What the task asks: Up to and including the line with "Module MachInt.", copy the records below exactly from their first line.
--
(** * monit: Darwin resource gathering ([src/process/sysdep_DARWIN.c])

    A shallow embedding of the Mac OS X backend of monit's process and
    system sampler, and the properties of its specification checked against
    it.  Kernel calls (sysctl, Mach host/task/thread queries) are modelled
    by the replies they give; the file-static variables of the C file are a
    record threaded through the functions. *)

From Stdlib Require Import ZArith List Bool Lia Ascii String QArith.
Import ListNotations.

Local Open Scope Z_scope.

(** ** Machine integers *)

Module MachInt.

(** Value of [z] stored in an unsigned [w]-bit object. *)
Definition wrap_unsigned (w z : Z) : Z := z mod 2 ^ w.

(** Value of [z] stored in a signed two's complement [w]-bit object. *)
Definition wrap_signed (w z : Z) : Z := (z + 2 ^ (w - 1)) mod 2 ^ w - 2 ^ (w - 1).

Definition to_uint : Z -> Z := wrap_unsigned 32.
Definition to_int : Z -> Z := wrap_signed 32.
Definition to_long : Z -> Z := wrap_signed 64.
Definition to_schar : Z -> Z := wrap_signed 8.

End MachInt.
Import MachInt.

(** ** File-static state

    [hz], [pagesize_kbyte], [total_old], [cpu_user_old], [cpu_syst_old] and
    [isSipEnabled], with the initial values of their C declarations
    (statics without initialiser start at 0). *)

Record statics : Type := mkStatics {
  hz : Z;
  pagesize_kbyte : Z;
  total_old : Z;
  cpu_user_old : Z;
  cpu_syst_old : Z;
  isSipEnabled : bool
}.

Definition statics_init : statics :=
  {| hz := 0; pagesize_kbyte := 0;
     total_old := 0; cpu_user_old := 0; cpu_syst_old := 0;
     isSipEnabled := true |}.

(** The fields of monit's [SystemInfo_T] that this file writes. *)
Record SystemInfo_T : Type := mkSystemInfo {
  cpus : Z;
  mem_kbyte_max : Z;
  total_mem_kbyte : Z;
  swap_kbyte_max : Z;
  total_swap_kbyte : Z;
  total_cpu_user_percent : Z;
  total_cpu_syst_percent : Z;
  total_cpu_wait_percent : Z
}.

(** Mach's [kern_return_t]: [KERN_SUCCESS] or an error code. *)
Inductive kern_return_t : Type :=
| KERN_SUCCESS
| KERN_FAILURE (code : Z).

Definition kern_ok (k : kern_return_t) : bool :=
  match k with KERN_SUCCESS => true | KERN_FAILURE _ => false end.

(** ** System CPU sampler *)

Module Cpu.

(** Indices of [cpu_ticks] in <mach/machine.h>. *)
Definition CPU_STATE_USER : nat := 0.
Definition CPU_STATE_SYSTEM : nat := 1.
Definition CPU_STATE_IDLE : nat := 2.
Definition CPU_STATE_NICE : nat := 3.
Definition CPU_STATE_MAX : nat := 4.

(** "Not computable" value of the percentage fields. *)
Definition NOT_COMPUTABLE : Z := -10.

(** [host_cpu_load_info_data_t]: [cpu_ticks[CPU_STATE_MAX]], each a
    [natural_t] (unsigned 32 bit). *)
Definition host_cpu_load_info := list Z.

Definition tick (cpu_info : host_cpu_load_info) (i : nat) : Z := nth i cpu_info 0.

(** What [host_statistics(.., HOST_CPU_LOAD_INFO, &cpu_info, ..)] leaves
    behind: its return code and the contents of the [cpu_info] buffer. *)
Record host_statistics_reply : Type := mkCpuReply {
  kret : kern_return_t;
  cpu_info : host_cpu_load_info
}.

Definition ticks_ok (ci : host_cpu_load_info) : Prop :=
  List.length ci = CPU_STATE_MAX /\ Forall (fun t => 0 <= t < 2 ^ 32) ci.

(** [for (i = 0; i < CPU_STATE_MAX; i++) total_new += cpu_info.cpu_ticks[i];]
    with [total_new] a [long] starting at 0. *)
Definition sum_ticks (ci : host_cpu_load_info) : Z :=
  fold_left (fun total_new i => to_long (total_new + tick ci i)) (seq 0 CPU_STATE_MAX) 0.

(** Conversion of a truncated [double] to [int]: the value itself when it
    fits; otherwise the conversion is undefined in C and the [cvttsd2si]
    instruction of the x86-64 build stores [INT_MIN]. *)
Definition double_to_int (q : Z) : Z :=
  if (- 2 ^ 31 <=? q) && (q <? 2 ^ 31) then q else - 2 ^ 31.

(** [(int)(1000 * (double)delta / total)].  The operands that reach this
    expression are differences of 32-bit tick counters and of sums of four
    of them: [delta], [1000 * delta] and [total] are then exact doubles
    (below 2^53), and the correctly rounded quotient of two such integers
    lies on the same side of every integer as the exact quotient, so its
    truncation is the integer quotient truncated toward zero. *)
Definition per_mille (delta total : Z) : Z := double_to_int (Z.quot (1000 * delta) total).

Definition used_system_cpu_sysdep (g : statics) (r : host_statistics_reply) (si : SystemInfo_T)
  : bool * statics * SystemInfo_T :=
  match kret r with
  | KERN_SUCCESS =>
      let ci := cpu_info r in
      let total_new := sum_ticks ci in
      let total := to_long (total_new - total_old g) in
      let user :=
        if 0 <? total
        then per_mille (to_long (tick ci CPU_STATE_USER - cpu_user_old g)) total
        else NOT_COMPUTABLE in
      let syst :=
        if 0 <? total
        then per_mille (to_long (tick ci CPU_STATE_SYSTEM - cpu_syst_old g)) total
        else NOT_COMPUTABLE in
      let si' :=
        {| cpus := cpus si; mem_kbyte_max := mem_kbyte_max si;
           total_mem_kbyte := total_mem_kbyte si;
           swap_kbyte_max := swap_kbyte_max si;
           total_swap_kbyte := total_swap_kbyte si;
           total_cpu_user_percent := user;
           total_cpu_syst_percent := syst;
           total_cpu_wait_percent := 0 |} in
      let g' :=
        {| hz := hz g; pagesize_kbyte := pagesize_kbyte g;
           total_old := total_new;
           cpu_user_old := tick ci CPU_STATE_USER;
           cpu_syst_old := tick ci CPU_STATE_SYSTEM;
           isSipEnabled := isSipEnabled g |} in
      (true, g', si')
  | KERN_FAILURE _ => (false, g, si)
  end.

End Cpu.

(** ** System memory sampler *)

Module Mem.

(** The two [natural_t] page counters of [vm_statistics_data_t] read here. *)
Record vm_statistics : Type := mkVm {
  wire_count : Z;
  active_count : Z
}.

(** [struct xsw_usage]: swap sizes in bytes ([u_int64_t]). *)
Record xsw_usage : Type := mkSwap {
  xsu_total : Z;
  xsu_used : Z
}.

(** Replies of the two kernel queries; [None] is the failing return
    ([kret != KERN_SUCCESS], [sysctl == -1]). *)
Record replies : Type := mkReplies {
  host_vm_info : option vm_statistics;
  vm_swapusage : option xsw_usage
}.

(** [(wire_count + active_count) * pagesize_kbyte]: [natural_t] operands
    and an [int] converted to [unsigned], so the product is taken modulo
    [2^32] before it is widened to the [unsigned long] field. *)
Definition used_kbyte (p : vm_statistics) (pagesize : Z) : Z :=
  to_uint (to_uint (wire_count p + active_count p) * to_uint pagesize).

(** [(double)x] for a non-negative integer [x]: the nearest integer with
    53 significant bits, ties to the even one (IEEE 754 binary64). *)
Definition round_to_double (x : Z) : Z :=
  if x <? 2 ^ 53 then x
  else
    let e := Z.log2 x - 52 in
    let q := x / 2 ^ e in
    let r := x mod 2 ^ e in
    let half := 2 ^ (e - 1) in
    if r <? half then q * 2 ^ e
    else if half <? r then (q + 1) * 2 ^ e
    else if Z.even q then q * 2 ^ e
    else (q + 1) * 2 ^ e.

(** [(unsigned long)(double)(x) / 1024.] stored in an [unsigned long]: the
    [u_int64_t] is rounded to a [double] and converted back (modulo 2^64
    for the one double, 2^64, that does not fit); the division by [1024.]
    of that integer is exact in [double] and the store truncates it. *)
Definition bytes_to_kbyte (x : Z) : Z := wrap_unsigned 64 (round_to_double x) / 1024.

Definition set_total_mem (si : SystemInfo_T) (v : Z) : SystemInfo_T :=
  {| cpus := cpus si; mem_kbyte_max := mem_kbyte_max si;
     total_mem_kbyte := v;
     swap_kbyte_max := swap_kbyte_max si;
     total_swap_kbyte := total_swap_kbyte si;
     total_cpu_user_percent := total_cpu_user_percent si;
     total_cpu_syst_percent := total_cpu_syst_percent si;
     total_cpu_wait_percent := total_cpu_wait_percent si |}.

Definition set_swap_max (si : SystemInfo_T) (v : Z) : SystemInfo_T :=
  {| cpus := cpus si; mem_kbyte_max := mem_kbyte_max si;
     total_mem_kbyte := total_mem_kbyte si;
     swap_kbyte_max := v;
     total_swap_kbyte := total_swap_kbyte si;
     total_cpu_user_percent := total_cpu_user_percent si;
     total_cpu_syst_percent := total_cpu_syst_percent si;
     total_cpu_wait_percent := total_cpu_wait_percent si |}.

Definition set_swap_used (si : SystemInfo_T) (v : Z) : SystemInfo_T :=
  {| cpus := cpus si; mem_kbyte_max := mem_kbyte_max si;
     total_mem_kbyte := total_mem_kbyte si;
     swap_kbyte_max := swap_kbyte_max si;
     total_swap_kbyte := v;
     total_cpu_user_percent := total_cpu_user_percent si;
     total_cpu_syst_percent := total_cpu_syst_percent si;
     total_cpu_wait_percent := total_cpu_wait_percent si |}.

Definition used_system_memory_sysdep (g : statics) (r : replies) (si : SystemInfo_T)
  : bool * SystemInfo_T :=
  match host_vm_info r with
  | None => (false, si)
  | Some page_info =>
      let si1 := set_total_mem si (used_kbyte page_info (pagesize_kbyte g)) in
      match vm_swapusage r with
      | None => (false, set_swap_max si1 0)
      | Some swap =>
          let si2 := set_swap_max si1 (bytes_to_kbyte (xsu_total swap)) in
          (true, set_swap_used si2 (bytes_to_kbyte (xsu_used swap)))
      end
  end.

End Mem.

(** ** Restriction probe and initialisation *)

Module Sip.

(** Replies of the Mach calls of [_isSipEnabled].  The status of
    [processor_set_default] is overwritten before it is read and has no
    field.  [task_pids] is what [pid_for_task] stores for each task of the
    array returned by [processor_set_tasks], in array order. *)
Record replies : Type := mkReplies {
  host_processor_set_priv : kern_return_t;
  processor_set_tasks : kern_return_t;
  task_pids : list Z
}.

(** The loop over [tasks]: [if (pid == 1) isSipEnabled = false;]. *)
Definition scan_tasks (pids : list Z) (flag : bool) : bool :=
  fold_left (fun f pid => if pid =? 1 then false else f) pids flag.

Definition set_isSipEnabled (g : statics) (b : bool) : statics :=
  {| hz := hz g; pagesize_kbyte := pagesize_kbyte g;
     total_old := total_old g; cpu_user_old := cpu_user_old g;
     cpu_syst_old := cpu_syst_old g; isSipEnabled := b |}.

Definition _isSipEnabled (g : statics) (r : replies) : bool * statics :=
  let g0 := set_isSipEnabled g true in
  if negb (kern_ok (host_processor_set_priv r)) then (isSipEnabled g0, g0)
  else if negb (kern_ok (processor_set_tasks r)) then (isSipEnabled g0, g0)
  else
    let g1 := set_isSipEnabled g0 (scan_tasks (task_pids r) (isSipEnabled g0)) in
    (isSipEnabled g1, g1).

(** Replies of the four [sysctl] queries of [init_process_info_sysdep]
    ([None]: the call returned -1) and of the probe. *)
Record init_replies : Type := mkInitReplies {
  kern_clockrate : option Z;
  hw_ncpu : option Z;
  hw_memsize : option Z;
  hw_pagesize : option Z;
  sip : replies
}.

Definition set_hz (g : statics) (v : Z) : statics :=
  {| hz := v; pagesize_kbyte := pagesize_kbyte g;
     total_old := total_old g; cpu_user_old := cpu_user_old g;
     cpu_syst_old := cpu_syst_old g; isSipEnabled := isSipEnabled g |}.

Definition set_pagesize_kbyte (g : statics) (v : Z) : statics :=
  {| hz := hz g; pagesize_kbyte := v;
     total_old := total_old g; cpu_user_old := cpu_user_old g;
     cpu_syst_old := cpu_syst_old g; isSipEnabled := isSipEnabled g |}.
--
Result of this exercise:
(** * monit: Darwin resource gathering ([src/process/sysdep_DARWIN.c])

    A shallow embedding of the Mac OS X backend of monit's process and
    system sampler, and the properties of its specification checked against
    it.  Kernel calls (sysctl, Mach host/task/thread queries) are modelled
    by the replies they give; the file-static variables of the C file are a
    record threaded through the functions. *)

From Stdlib Require Import ZArith List Bool Lia Ascii String QArith.
Import ListNotations.

Local Open Scope Z_scope.

(** ** Machine integers *)

Module MachInt.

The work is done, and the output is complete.